In the hundred or so steps on my walk that it took this idea to form (my mind races, so two minutes is all it takes for it to go from fruit trees to reincarnation), I began to hear the distant whirr of a helicopter. In our area, that usually just means one thing: life flight. In March, Ryan and I watched as a giant mechanical bird landed on highway 281 to assist the man Ryan had been keeping stable for forty-five minutes. More recently, we were encouraged by a neighbor to invest in the emergency life flight insurance offered for our rural area--a smart choice given the amount of power tools used around here.


I said a quick prayer for the scene unfolding somewhere, which brought my thoughts full circle. Somewhere, someone was possibly losing their chance to plant their fruit trees or raise goats. To host retreats to empower women. To hug their loved ones. To write their next book.

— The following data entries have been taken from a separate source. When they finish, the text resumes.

(* ===== verification/Testing.v ===== *)
(** * The vocabulary of the pallets' tests

    [assert_ok!], [assert_noop!], [assert!] and [unwrap] as operations of the
    error monad, over test externalities [X] that hold the storage [T] of a
    pallet.  A test of the repository passes when its run returns [Ok]. *)

From S2P Require Export Ledger.

(** Why a test fails. *)
Inductive Failure : Type :=
| NotOk (e : DispatchError)
| NotNoop
| AssertionFailed
| UnwrappedNone
| OutOfFuel.

(** The externalities [X] of a mock, and the storage of its pallet. *)
Class Externalities (X T : Type) := {
  storage : X → T;
  with_storage : T → X → X
}.

Section testing.
Context {X T : Type} `{!Externalities X T}.

Abbreviation Test := (M Failure X).

(** A handler of the pallet that must succeed: [assert_ok!] and [unwrap]. *)
Definition execute {A} (m : M DispatchError T A) : Test A := λ s,
  match m (storage s) with
  | (Ok a, t) => (Ok a, with_storage t s)
  | (Err e, _) => (Err (NotOk e), s)
  end.

Definition assert_ok {A} (m : M DispatchError T A) : Test unit := execute m;; mret tt.

(** [assert_noop!]: the handler fails with [e] and the storage is the same. *)
Definition assert_noop `{EqDecision T} {A} (m : M DispatchError T A) (e : DispatchError) :
    Test unit := λ s,
  match m (storage s) with
  | (Err e', t) =>
      if bool_decide (e' = e) && bool_decide (t = storage s) then (Ok tt, s)
      else (Err NotNoop, s)
  | (Ok _, _) => (Err NotNoop, s)
  end.

(** [assert!] and [assert_eq!] *)
Definition assert (b : X → bool) : Test unit := λ s,
  if b s then (Ok tt, s) else (Err AssertionFailed, s).
Definition assert_eq {A} `{EqDecision A} (f : X → A) (a : A) : Test unit :=
  assert (λ s, bool_decide (f s = a)).

Definition unwrap {A} (f : X → option A) : Test A := λ s,
  match f s with Some a => (Ok a, s) | None => (Err UnwrappedNone, s) end.

(** [while cond { body }], at most [fuel] times. *)
Fixpoint while (fuel : nat) (cond : X → bool) (body : Test unit) : Test unit := λ s,
  if cond s
  then match fuel with
       | O => (Err OutOfFuel, s)
       | S fuel => (body;; while fuel cond body) s
       end
  else (Ok tt, s).

Definition passes (t : Test unit) (s : X) : bool := is_ok (t s).1.

(** All tests pass, each in the externalities that [build] makes. *)
Definition all_pass (tests : list (Test unit)) (build : option X) : bool :=
  match build with Some s => forallb (λ t, passes t s) tests | None => false end.

End testing.
Definition provider_bond_less (origin : Origin AccountId)
    (provider_id : ProviderId) (amount : Z) : Handler unit :=
  who ← ensure_signed origin;
  ensure (0 <? amount) (err UnstakingWithNoValue);;
  provider ← gets (λ s, ProviderInfo s !! provider_id);
  provider_info ← ok_or provider (err ProviderDNE);
  ensure (bool_decide (status provider_info = Active)) (err NotOperatedProvider);;
  ensure (bool_decide (owner provider_info = who)) (err NotOwnedProvider);;
  era ← current_era;
  info ← gets (λ s, provider_era_info s provider_id era);
  ensure (u128_add amount MinProviderStake <=? bond info) (err InsufficientBond);;
  let bond' := sat_sub (bond info) amount in
  let total' := sat_sub (total info) amount in
  unbonding ← gets (λ s, unbonding_info s who);
  let unbonding' :=
    Unbonding.add unbonding (mkUnlockingChunk amount (u32_add era UnbondingPeriod)) in
  ensure (Unbonding.len unbonding' <=? MaxUnlockingChunks)
    (err TooManyUnlockingChunks);;
  update_unbonding_info who unbonding';;
  mutate_era_staked era (λ staked, sat_sub staked amount);;
  insert_provider_era_info provider_id era
    (mkProviderEraMetadata bond' total' (delegator_count info)
       (provider_reward_claimed info));;
  deposit_event (ProviderBondedLess provider_id amount).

I don’t take anything about my life for granted these days. I may be full of ideas and it may seem like I'm going ninety-to-nothing most of the time, but I've learned acceptance of the finite energy (and possibly time) I have to achieve them. The waning moon in the sky shone down on me as I did a short, gentle yoga practice on the deck this morning, her shrinking size a reminder that her cycle is drawing to a close for the month. Oddly, for the first time in six weeks, a blog was desperate to be born today. But if that is all that springs forth in this space for another six weeks, it's okay. Nothing is guaranteed.